=== Begin Enclosure ===

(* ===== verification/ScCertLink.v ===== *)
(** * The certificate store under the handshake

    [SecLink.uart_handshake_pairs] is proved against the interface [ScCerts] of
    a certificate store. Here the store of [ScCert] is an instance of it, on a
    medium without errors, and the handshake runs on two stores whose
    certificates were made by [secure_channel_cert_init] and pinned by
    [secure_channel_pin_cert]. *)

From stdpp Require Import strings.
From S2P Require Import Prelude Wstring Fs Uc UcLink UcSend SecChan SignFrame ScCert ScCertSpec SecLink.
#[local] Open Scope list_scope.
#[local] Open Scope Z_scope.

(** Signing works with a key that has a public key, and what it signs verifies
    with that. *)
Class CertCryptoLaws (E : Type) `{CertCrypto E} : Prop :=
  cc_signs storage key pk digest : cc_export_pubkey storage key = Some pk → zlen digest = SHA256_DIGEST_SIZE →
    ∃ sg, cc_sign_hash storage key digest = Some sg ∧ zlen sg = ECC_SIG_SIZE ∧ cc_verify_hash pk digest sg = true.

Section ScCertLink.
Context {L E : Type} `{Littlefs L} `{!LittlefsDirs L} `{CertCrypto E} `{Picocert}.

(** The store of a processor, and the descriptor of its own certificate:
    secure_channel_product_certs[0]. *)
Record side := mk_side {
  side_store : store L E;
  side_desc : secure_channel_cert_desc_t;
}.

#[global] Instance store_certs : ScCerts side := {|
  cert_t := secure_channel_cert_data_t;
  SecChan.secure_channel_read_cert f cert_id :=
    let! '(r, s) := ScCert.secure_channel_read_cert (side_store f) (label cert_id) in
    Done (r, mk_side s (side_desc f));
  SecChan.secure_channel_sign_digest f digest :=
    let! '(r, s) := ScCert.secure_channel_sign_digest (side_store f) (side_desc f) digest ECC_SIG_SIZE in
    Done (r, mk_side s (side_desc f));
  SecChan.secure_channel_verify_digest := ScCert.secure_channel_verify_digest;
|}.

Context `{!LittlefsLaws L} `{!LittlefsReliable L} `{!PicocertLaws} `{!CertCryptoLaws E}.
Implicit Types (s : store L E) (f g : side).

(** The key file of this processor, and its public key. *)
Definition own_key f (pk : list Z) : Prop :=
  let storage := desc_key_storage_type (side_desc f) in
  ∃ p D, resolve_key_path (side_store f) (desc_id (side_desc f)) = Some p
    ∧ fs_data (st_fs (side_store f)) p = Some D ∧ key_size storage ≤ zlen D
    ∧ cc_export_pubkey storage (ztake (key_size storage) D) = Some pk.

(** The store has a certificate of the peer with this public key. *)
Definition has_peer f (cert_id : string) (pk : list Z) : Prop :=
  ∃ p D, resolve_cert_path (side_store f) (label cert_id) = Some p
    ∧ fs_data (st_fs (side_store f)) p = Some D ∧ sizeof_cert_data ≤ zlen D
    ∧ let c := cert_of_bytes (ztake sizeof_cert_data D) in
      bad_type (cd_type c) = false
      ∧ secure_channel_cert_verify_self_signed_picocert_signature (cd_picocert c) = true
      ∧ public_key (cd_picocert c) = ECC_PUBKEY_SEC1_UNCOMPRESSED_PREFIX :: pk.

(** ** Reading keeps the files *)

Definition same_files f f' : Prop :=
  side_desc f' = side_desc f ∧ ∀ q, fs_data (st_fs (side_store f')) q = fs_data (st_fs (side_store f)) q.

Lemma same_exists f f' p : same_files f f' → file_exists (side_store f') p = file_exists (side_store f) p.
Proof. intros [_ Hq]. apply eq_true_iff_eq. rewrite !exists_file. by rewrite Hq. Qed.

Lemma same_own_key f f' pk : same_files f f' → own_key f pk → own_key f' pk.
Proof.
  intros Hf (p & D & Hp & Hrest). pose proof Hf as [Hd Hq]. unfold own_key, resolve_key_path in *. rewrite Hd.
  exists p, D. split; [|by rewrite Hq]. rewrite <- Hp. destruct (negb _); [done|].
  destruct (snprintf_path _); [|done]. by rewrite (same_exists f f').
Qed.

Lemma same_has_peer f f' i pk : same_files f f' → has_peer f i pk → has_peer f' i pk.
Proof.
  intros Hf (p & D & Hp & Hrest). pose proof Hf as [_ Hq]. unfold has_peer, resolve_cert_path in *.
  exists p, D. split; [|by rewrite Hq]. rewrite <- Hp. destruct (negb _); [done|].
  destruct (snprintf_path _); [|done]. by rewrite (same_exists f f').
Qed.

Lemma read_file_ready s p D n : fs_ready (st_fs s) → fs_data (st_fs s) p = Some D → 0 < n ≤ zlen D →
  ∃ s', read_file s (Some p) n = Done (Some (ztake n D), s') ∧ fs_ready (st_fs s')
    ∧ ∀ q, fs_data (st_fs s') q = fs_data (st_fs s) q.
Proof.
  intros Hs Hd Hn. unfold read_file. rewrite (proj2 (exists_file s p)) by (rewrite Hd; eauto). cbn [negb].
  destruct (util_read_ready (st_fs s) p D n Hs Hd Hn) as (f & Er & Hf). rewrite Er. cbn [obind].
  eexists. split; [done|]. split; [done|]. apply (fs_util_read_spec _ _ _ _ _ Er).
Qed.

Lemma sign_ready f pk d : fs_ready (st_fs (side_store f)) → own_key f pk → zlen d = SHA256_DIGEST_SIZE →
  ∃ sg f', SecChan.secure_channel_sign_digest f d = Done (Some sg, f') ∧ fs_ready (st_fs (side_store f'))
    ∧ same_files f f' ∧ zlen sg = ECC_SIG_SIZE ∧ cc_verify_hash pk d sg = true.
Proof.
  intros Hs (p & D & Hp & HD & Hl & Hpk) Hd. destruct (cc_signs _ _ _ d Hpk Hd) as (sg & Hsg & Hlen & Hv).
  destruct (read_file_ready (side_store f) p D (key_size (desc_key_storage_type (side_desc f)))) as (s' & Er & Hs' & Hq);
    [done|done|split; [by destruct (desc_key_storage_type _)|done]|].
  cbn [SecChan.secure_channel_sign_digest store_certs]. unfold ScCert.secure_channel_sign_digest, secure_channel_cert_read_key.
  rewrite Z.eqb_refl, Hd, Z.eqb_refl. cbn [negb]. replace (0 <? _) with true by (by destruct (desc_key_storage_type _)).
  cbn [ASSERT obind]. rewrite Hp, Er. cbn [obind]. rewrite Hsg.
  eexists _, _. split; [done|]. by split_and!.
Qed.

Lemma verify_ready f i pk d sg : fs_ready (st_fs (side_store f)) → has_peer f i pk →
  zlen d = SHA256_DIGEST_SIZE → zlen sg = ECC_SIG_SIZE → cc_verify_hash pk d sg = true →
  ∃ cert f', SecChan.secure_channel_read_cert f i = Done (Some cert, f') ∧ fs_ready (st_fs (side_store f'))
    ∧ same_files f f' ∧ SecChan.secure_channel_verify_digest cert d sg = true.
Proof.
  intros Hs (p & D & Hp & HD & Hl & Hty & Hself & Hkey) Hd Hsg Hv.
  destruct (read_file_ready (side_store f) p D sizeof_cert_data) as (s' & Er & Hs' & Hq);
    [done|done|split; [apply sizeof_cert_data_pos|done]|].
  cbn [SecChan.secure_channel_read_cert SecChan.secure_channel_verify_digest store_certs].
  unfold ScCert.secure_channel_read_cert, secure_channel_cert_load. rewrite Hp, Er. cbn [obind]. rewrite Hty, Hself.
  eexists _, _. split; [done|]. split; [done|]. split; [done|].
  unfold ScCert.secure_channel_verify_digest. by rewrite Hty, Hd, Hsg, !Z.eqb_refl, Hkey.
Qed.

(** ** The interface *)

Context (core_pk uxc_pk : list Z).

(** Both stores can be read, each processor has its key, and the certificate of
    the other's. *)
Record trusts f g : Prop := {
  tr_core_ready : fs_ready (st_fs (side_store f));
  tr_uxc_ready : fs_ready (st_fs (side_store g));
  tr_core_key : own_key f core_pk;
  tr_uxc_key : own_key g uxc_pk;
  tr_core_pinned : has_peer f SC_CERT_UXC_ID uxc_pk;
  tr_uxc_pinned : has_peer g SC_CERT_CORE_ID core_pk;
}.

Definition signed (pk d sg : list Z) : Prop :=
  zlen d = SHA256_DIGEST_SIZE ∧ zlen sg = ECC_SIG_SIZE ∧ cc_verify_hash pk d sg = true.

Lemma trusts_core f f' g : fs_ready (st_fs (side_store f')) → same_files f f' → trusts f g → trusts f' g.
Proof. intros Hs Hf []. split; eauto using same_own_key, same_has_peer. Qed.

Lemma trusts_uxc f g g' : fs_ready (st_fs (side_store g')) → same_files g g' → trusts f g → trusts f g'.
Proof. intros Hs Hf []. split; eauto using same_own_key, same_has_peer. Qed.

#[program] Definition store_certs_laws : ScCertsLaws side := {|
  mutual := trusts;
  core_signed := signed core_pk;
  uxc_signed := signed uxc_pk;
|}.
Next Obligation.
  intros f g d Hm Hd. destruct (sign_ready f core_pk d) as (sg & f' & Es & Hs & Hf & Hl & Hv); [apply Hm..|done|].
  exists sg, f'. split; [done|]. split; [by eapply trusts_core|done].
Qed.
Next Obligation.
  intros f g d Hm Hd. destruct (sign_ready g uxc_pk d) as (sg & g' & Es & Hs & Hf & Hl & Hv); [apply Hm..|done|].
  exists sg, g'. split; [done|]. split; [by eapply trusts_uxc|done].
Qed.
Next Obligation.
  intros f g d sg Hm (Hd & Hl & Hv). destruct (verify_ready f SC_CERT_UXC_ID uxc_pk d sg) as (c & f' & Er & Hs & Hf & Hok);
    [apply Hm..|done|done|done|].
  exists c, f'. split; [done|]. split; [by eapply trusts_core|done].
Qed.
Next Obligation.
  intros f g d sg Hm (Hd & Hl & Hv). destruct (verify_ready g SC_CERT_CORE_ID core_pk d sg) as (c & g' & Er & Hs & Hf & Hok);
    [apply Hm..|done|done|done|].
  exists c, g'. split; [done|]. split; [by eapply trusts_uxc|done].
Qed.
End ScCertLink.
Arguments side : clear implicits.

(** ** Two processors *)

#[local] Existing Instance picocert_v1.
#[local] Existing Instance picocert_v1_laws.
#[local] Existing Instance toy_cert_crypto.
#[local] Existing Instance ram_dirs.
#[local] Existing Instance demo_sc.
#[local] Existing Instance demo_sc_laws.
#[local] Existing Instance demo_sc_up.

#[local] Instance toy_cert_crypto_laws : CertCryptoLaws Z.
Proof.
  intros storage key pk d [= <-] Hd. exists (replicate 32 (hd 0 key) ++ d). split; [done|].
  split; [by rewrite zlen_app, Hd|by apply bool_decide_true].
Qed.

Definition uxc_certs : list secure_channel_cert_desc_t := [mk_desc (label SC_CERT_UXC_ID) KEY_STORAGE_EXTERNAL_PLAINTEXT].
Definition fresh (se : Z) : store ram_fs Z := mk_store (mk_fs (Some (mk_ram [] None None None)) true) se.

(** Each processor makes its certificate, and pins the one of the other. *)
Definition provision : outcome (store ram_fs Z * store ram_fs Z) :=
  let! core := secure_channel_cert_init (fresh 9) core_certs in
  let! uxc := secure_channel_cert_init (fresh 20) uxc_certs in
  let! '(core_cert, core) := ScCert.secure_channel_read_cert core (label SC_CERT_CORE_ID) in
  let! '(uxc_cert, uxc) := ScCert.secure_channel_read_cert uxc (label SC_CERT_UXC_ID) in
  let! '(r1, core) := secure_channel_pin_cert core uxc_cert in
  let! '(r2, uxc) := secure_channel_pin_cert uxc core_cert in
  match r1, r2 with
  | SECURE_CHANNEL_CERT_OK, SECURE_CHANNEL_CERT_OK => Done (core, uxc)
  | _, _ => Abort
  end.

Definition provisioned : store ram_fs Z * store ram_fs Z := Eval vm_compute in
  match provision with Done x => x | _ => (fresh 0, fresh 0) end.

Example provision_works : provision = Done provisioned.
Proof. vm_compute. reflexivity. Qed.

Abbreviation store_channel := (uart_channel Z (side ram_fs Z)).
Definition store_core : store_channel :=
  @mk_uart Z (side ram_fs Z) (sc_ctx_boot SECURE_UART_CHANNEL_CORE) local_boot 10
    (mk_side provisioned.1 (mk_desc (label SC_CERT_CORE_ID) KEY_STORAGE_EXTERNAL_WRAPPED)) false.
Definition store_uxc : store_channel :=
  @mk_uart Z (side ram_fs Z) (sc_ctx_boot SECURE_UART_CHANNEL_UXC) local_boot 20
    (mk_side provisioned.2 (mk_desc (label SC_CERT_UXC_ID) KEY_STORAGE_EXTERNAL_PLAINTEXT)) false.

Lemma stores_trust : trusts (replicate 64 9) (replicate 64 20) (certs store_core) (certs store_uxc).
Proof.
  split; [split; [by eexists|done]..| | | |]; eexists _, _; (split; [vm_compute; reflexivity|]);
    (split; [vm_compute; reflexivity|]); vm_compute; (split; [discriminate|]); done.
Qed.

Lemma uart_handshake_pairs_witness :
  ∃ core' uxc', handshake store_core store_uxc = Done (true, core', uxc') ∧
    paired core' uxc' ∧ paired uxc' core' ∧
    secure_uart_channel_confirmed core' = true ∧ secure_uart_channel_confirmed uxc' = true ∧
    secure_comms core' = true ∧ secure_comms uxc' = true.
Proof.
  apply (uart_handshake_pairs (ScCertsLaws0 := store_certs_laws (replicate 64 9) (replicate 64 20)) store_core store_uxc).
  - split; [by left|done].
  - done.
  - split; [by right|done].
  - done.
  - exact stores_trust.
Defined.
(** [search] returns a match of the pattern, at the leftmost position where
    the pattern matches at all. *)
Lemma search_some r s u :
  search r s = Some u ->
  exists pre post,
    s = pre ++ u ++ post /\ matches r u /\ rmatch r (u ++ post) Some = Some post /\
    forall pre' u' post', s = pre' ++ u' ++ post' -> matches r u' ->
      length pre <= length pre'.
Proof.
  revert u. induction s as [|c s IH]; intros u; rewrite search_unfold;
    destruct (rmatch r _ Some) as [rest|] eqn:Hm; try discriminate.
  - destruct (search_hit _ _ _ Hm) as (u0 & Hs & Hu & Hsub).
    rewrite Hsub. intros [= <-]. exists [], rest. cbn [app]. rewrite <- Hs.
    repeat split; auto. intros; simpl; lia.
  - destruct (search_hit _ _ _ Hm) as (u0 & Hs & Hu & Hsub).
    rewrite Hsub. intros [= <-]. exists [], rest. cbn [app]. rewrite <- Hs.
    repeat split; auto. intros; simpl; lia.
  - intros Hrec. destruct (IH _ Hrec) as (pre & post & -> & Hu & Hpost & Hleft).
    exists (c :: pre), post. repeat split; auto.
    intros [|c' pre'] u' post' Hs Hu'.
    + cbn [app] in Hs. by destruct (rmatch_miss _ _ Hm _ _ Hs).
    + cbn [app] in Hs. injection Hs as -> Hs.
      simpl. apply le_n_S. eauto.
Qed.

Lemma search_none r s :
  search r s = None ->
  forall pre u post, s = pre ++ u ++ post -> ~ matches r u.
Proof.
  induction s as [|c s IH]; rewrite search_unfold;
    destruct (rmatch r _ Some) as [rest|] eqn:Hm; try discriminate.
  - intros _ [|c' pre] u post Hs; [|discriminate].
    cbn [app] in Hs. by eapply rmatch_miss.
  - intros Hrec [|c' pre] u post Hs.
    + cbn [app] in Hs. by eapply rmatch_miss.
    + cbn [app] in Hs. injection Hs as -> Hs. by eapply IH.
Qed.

=== End Enclosure ===

The problem:
Once the line containing "Class CertCryptoLaws (E" has been written out, please stop; every line before it, back to the first line of the records above, should be given exactly.

Output of the exercise:
(* ===== verification/ScCertLink.v ===== *)
(** * The certificate store under the handshake

    [SecLink.uart_handshake_pairs] is proved against the interface [ScCerts] of
    a certificate store. Here the store of [ScCert] is an instance of it, on a
    medium without errors, and the handshake runs on two stores whose
    certificates were made by [secure_channel_cert_init] and pinned by
    [secure_channel_pin_cert]. *)

From stdpp Require Import strings.
From S2P Require Import Prelude Wstring Fs Uc UcLink UcSend SecChan SignFrame ScCert ScCertSpec SecLink.
#[local] Open Scope list_scope.
#[local] Open Scope Z_scope.

(** Signing works with a key that has a public key, and what it signs verifies
    with that. *)
Class CertCryptoLaws (E : Type) `{CertCrypto E} : Prop :=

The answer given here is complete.